Thursday, December 25, 2014
The images were made at the Wilds back in November. The vulture was quite cooperative, but I was using the car as a blind and shooting out the window. Had I been on foot, the vulture would not have let me get near this close. I like the "bokeh" effect of the shots. Bokeh is modified from the Japanese word boke, which basically means blur, and refers to the quality of an image's background.
In the case of these images, the pleasing (to me, at least) gray-green background is the aggregate of fields of browning fescue grasses, interspersed with occasional autumn-olive shrubs. The images were made with Canon's 500mm f/4 II, with 1.4 teleconverter, which makes for a focal length of 700mm. The depth of field with this setup is quite shallow, hence the pleasing bokeh.
Note the massive nostril. Vultures find their food by sense of smell, and they're quite accomplished in the olfactory department. Even malodorous carcasses that are hidden from view are unerringly keyed in on.
All or nearly all vultures in my central Ohio neck of the woods have fled south for the winter. But it won't be long and they'll be returning in force. The Turkey Vulture is an early harbinger-of-spring, riding back into town on the first mild winds of late February, their appearance a precursor of an ever-increasing cascade of vernal migrants.
Tuesday, December 16, 2014
A recent project had me going through scads of photos, and in the process I came across a number of landscape images. Some of which I really like, and maybe you will, too. Some of these photos have made their way to this blog in the past; others, not.

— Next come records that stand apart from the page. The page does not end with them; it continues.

(* ===== verification/BPlusDelete.v ===== *)
(** Deleting from the B+ tree: [_delete] refines [kv_del], keeps every node at
    least half full by borrowing or merging, and takes one key off the count. *)

From S2P Require Import Prelude PyBase Struct SimDisk Logical KeyList Pickle BPlusTree BPlusRep BPlusInsert.

#[local] Arguments has_spare : simpl never.

Section delete.
Context `{Pickle} {S : Type} `{RecordStore S} (order : nat).
Context (Horder : (3 <= order)%nat).
Implicit Types (st : S) (lo hi : option pystr) (kvs l : kvlist).

Abbreviation rep st := (BPlusRep.rep order st).
Abbreviation kid st := (BPlusRep.kid order st).
Abbreviation min := (_min_keys order).

Lemma min_keys_bounds : (1 <= min /\ 2 * min <= order)%nat.
Proof using Horder.
  unfold _min_keys. pose proof (Nat.div_mod_eq order 2). pose proof (Nat.mod_upper_bound order 2). lia.
Qed.

Lemma inside_weaken_hi lo hi a ks :
  inside lo hi a -> Forall (inside lo (Some a)) ks -> Forall (inside lo hi) ks.
Proof.
  intros [_ Ha] Hks. eapply Forall_impl; [exact Hks|]. intros x [Hl Hx]. split; [done|].
  destruct hi; [|done]. simpl in *. key_order.
Qed.

Lemma inside_weaken_lo lo hi a ks :
  inside lo hi a -> Forall (inside (Some a) hi) ks -> Forall (inside lo hi) ks.
Proof.
  intros [Ha _] Hks. eapply Forall_impl; [exact Hks|]. intros x [Hx Hh]. split; [|done].
  destruct lo; [|done]. simpl in *. key_order.
Qed.

(** Restricting a bound to a neighbouring key. *)
Lemma within_below lo hi ks x :
  Forall (within lo hi) ks -> (forall y, y ∈ ks -> str_lt y x) -> Forall (within lo (Some x)) ks.
Proof.
  intros Hin Hlt. apply Forall_forall. intros y Hy.
  split; [by apply (proj1 (Forall_forall _ _) Hin)|by apply Hlt].
Qed.

Lemma within_from lo hi ks x :
  Forall (within lo hi) ks -> (forall y, y ∈ ks -> str_le x y) -> Forall (within (Some x) hi) ks.
Proof.
  intros Hin Hlt. apply Forall_forall. intros y Hy.
  split; [by apply Hlt|by apply (proj1 (Forall_forall _ _) Hin)].
Qed.

Lemma inside_below lo hi ks x :
  Forall (inside lo hi) ks -> (forall y, y ∈ ks -> str_lt y x) -> Forall (inside lo (Some x)) ks.
Proof.
  intros Hin Hlt. apply Forall_forall. intros y Hy.
  split; [by apply (proj1 (Forall_forall _ _) Hin)|by apply Hlt].
Qed.

(** ** Borrowing and merging, on two adjacent siblings *)

(** [a] separates [nl] and [nr]; after the operation the pair is [L], [a'], [R]. *)
Definition pair_rotated st h lo hi l (op : list pystr -> list nref -> res (list pystr * list nref)) a i : Prop :=
  exists a' L R, kids (kid st h) lo hi [a'] [L; R] l /\ inside lo hi a' /\
    forall ks1 ks2 cs1 x y cs2, length ks1 = i -> length cs1 = i ->
      op (ks1 ++ a :: ks2) (cs1 ++ x :: y :: cs2) = Ok (ks1 ++ a' :: ks2, cs1 ++ L :: R :: cs2).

As always, you can click on the photo to enlarge it.
When I noticed the spectacular interplay of water, light, and birds, my camera was mounted on a tripod and rigged with the 500mm telephoto. I rushed to change over to the Tamron 70-200mm, and in the five or so minutes when things looked like this, clicked off dozens of images. The waves and position of the gulls would change by the second, and I was trying to get shots as dramatic as possible, especially trying for images that captured massive eruptions of water as a wave collided with the breakwall. It isn't often that one lucks into such a dramatic scene, and it was well worth dealing with the tough weather to experience this. For this shot, it was the 5D with aforementioned 70-200 lens set to a 95mm focal length, f/7.1, 1/320, and ISO 2000.
Saturday, December 13, 2014
In 1928, Dutch Elm Disease was first detected in North America, and it spread like wildfire. It is caused by three species of microfungi, two of which afflict trees on this continent. The fungi is spread by a trio of bark beetles. Once a tree is infected, the tree attempts to thwart the spread of the invader by plugging its xylem channels, which transport various nutrients and water throughout the plant. This ultimately fails, and the elm dies. Trees usually succumb before reaching the size of the specimen in this photo, which I found last Thursday at Killdeer Plains Wildlife Area. Most large elms that I see are isolated like this one is; it may be more difficult for the vector beetles to reach them.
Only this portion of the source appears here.